После работы все носильщики, лифтеры и швейцары тянулись обратно в Гринвуд. Они вваливались в бильярдные и бары возле Первой и Адмирал-стрит и уж там вовсю пили, и танцевали, и дрались. Одни нажирались индейским пивом «чокто» и ржаным виски, другие кайфовали от опиума или — в последнее время все чаще — от героина.
Лютер покорешился с этими ребятами всего недели две, когда кто-то из них мимоходом спросил, не желает ли он — явно парень не промах — малость подзаработать на стороне. И не успел он оглянуться, как уже собирал ставки в подпольной лотерее у Скиннера Бросциуса, которого уважительно звали Деканом оттого, что он, как все отлично знали, внимательно приглядывал за своей паствой и обрушивал на отступников гнев Господень.
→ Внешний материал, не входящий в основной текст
Definition sample_lock : DefinitionLock :=
  {| dl_Version := CurrentLockVersion; dl_CompilerVersion := "1.2.3"; dl_IRDigest := sample_digest "a";
     dl_PolicyDigest := sample_digest "b"; dl_SourceSnapshot := sample_digest "c";
     dl_TargetPlatform := "linux/amd64"; dl_BuildArguments := []; dl_BaseMaterials := [];
     dl_Network := [sample_network];
     dl_Caches := []; dl_Secrets := []; dl_SupplyChain := SupplyChain (sort_policy sample_policy);
     dl_Outputs := [{| ol_Name := "web"; ol_Kind := "oci_image"; ol_StateID := "n1";
                       ol_LLBDigest := llb_digest; ol_ConfigDigest := config_digest |}] |}.

Definition sample_payload (organization : string) : Payload :=
  {| p_Version := 1; p_BuildID := sample_id "bld"; p_CellID := sample_id "cell"; p_OrganizationID := organization;
     p_ProjectID := sample_id "prj"; p_OperationID := sample_id "op"; p_Generation := 1;
     p_Nonce := sample_nonce; p_IssuedAt := "2026-01-01T00:00:00Z"; p_ExpiresAt := "2026-01-01T00:30:00Z";
     p_DefinitionDigest := json_digest; p_Lock := sample_lock;
     p_Source := {| sa_SnapshotDigest := sample_digest "c"; sa_ArchiveDigest := tar_digest;
                    sa_ArchiveRef := sample_object "source.tar"; sa_SizeBytes := 3 |};
     p_Outputs := [{| oa_Name := "web"; oa_Kind := "oci_image"; oa_LLBDigest := llb_digest; oa_Head := run_digest;
                      oa_LLBRef := sample_object "web.llb"; oa_ConfigDigest := config_digest;
                      oa_ConfigRef := sample_object "web.json" |}] |}.

Definition sample_private_key : list Z := repeat 7 64.

Definition sample_options : VerifierOptions :=
  {| vo_CellID := sample_id "cell"; vo_Keys := {["cell-key" := @ed_public toy_ed25519 sample_private_key]};
     vo_ObjectPrefix := "s3://artifacts/cells/"; vo_MaxTTL := 0; vo_MaxFutureSkew := 0 |}.

Definition sample_now : Time := match ParseRFC3339 "2026-01-01T00:05:00Z" with Some t => t | None => 0 end.

Definition sample_verifier : Verifier :=
  {| v_cellID := sample_id "cell"; v_keys := {["cell-key" := @ed_public toy_ed25519 sample_private_key]};
     v_objectPrefix := "s3://artifacts/cells/"; v_maxTTL := Hour; v_maxFutureSkew := 30 * Second |}.

Definition sample_store (reference : string) : option (string * bool) :=
  if String.eqb reference (sample_object "web.llb") then Some ("llb", true)
  else if String.eqb reference (sample_object "web.json") then Some ("config", true) else None.

Definition lock_codec : Codec DefinitionLock := single_codec sample_lock.
Definition payload_codec : Codec Payload := single_codec (sample_payload (sample_id "org")).
Definition no_evidence : Codec ResolutionEvidence :=
  {| marshal _ := None; unmarshal _ := None; unmarshal_marshal := ltac:(done) |}.

(** ** Theorems *)

Section Theorems.
Context `{GoText} `{!Codec Payload} `{!Codec DefinitionLock} `{!Codec ResolutionEvidence} `{!Ed25519}.

(** C8: What [Verify] returns is authentic and current.  The payload's canonical
    bytes carry a signature that verifies under the configured key the envelope
    names; the payload is addressed to this cell, inside its lifetime, bound to
    its lock by digest, with confined references and a valid lock
    ([payload_accepted]); and the proof digest is the payload's, so the proof holds. *)
Theorem verify_authentic verifier now envelope verified :
  Verify verifier now envelope = Ok verified →
  va_Payload verified = e_Payload envelope ∧ payload_accepted verifier now (va_Payload verified) ∧
  ∃ key canonical signature, v_keys verifier !! e_KeyID envelope = Some key ∧
    marshal (va_Payload verified) = Some canonical ∧ b64_decode (e_Signature envelope) = Some signature ∧
    ed_Verify key canonical signature = true ∧ va_PayloadDigest verified = bytesDigest canonical ∧
    (va_KeyID verified ≠ "" → validateProof verified = Ok tt).
Proof.
  intros Hv. apply Verify_Ok in Hv as (key & canonical & signature & Hk & Hm & Hs & _ & He & Hp & ->). simpl.
  split; [done|]. split; [by apply validatePayload_Ok|]. exists key, canonical, signature. split_and!; try done.
  intros Hne. unfold validateProof. cbn [va_verified va_KeyID va_PayloadDigest va_Payload]. apply String.eqb_neq in Hne.
  by rewrite Hne, bytesDigest_is_digest, Hm, String.eqb_refl.
Qed.

(** Signing and verifying agree.  An envelope [Sign] makes with a key whose
    public half the verifier holds is verified whenever its payload is valid. *)
Theorem sign_verify verifier now payload keyID privateKey envelope :
  v_keys verifier !! keyID = Some (ed_public privateKey) → Sign payload keyID privateKey = Ok envelope →
  validatePayload verifier now payload = Ok tt →
  ∃ canonical, marshal payload = Some canonical ∧
    Verify verifier now envelope = Ok {| va_Payload := payload; va_PayloadDigest := bytesDigest canonical;
                                         va_KeyID := keyID; va_verified := true |}.
Proof.
  intros Hk Hs Hp. unfold Sign in Hs. passed Hs Hlen. destruct (marshal payload) as [canonical|] eqn:Hm; [|done].
  injection Hs as <-. exists canonical. split; [done|]. unfold Verify. simpl. rewrite Hk, Hm. bsimpl.
  destruct (ed_Sign_bytes privateKey canonical) as [Hl Hb]; [done|].
  rewrite b64_decode_encode by done. rewrite Hl, ed_Verify_Sign by done. simpl. by rewrite Hp.
Qed.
Рассказывали, что давно в Луизиане этот самый Декан Бросциус был знатный игрок, выиграл кругленькую сумму в ту же ночь, когда кого-то там порешил, и события эти вполне могли быть как-то связаны. И явился в Гринвуд с полным карманом зелененьких и с несколькими девицами, которых тут же начал сдавать внаем. Когда же девицы стали задумываться о деловом партнерстве в этом предприятии, он каждую прилично вознаградил и отпустил на все четыре стороны, после чего нанял выводок девушек посвежее, уже и думать не думавших ни о каком партнерстве. Затем этот самый Декан Бросциус расширил бизнес, занявшись барами, подпольными лотереями, индейским пивом, героином, опиумом, и всякий гринвудец, который трахался, нюхал, кололся, выпивал или делал ставки, сразу же знакомился или с Деканом, или с кем-то, кто на него работал.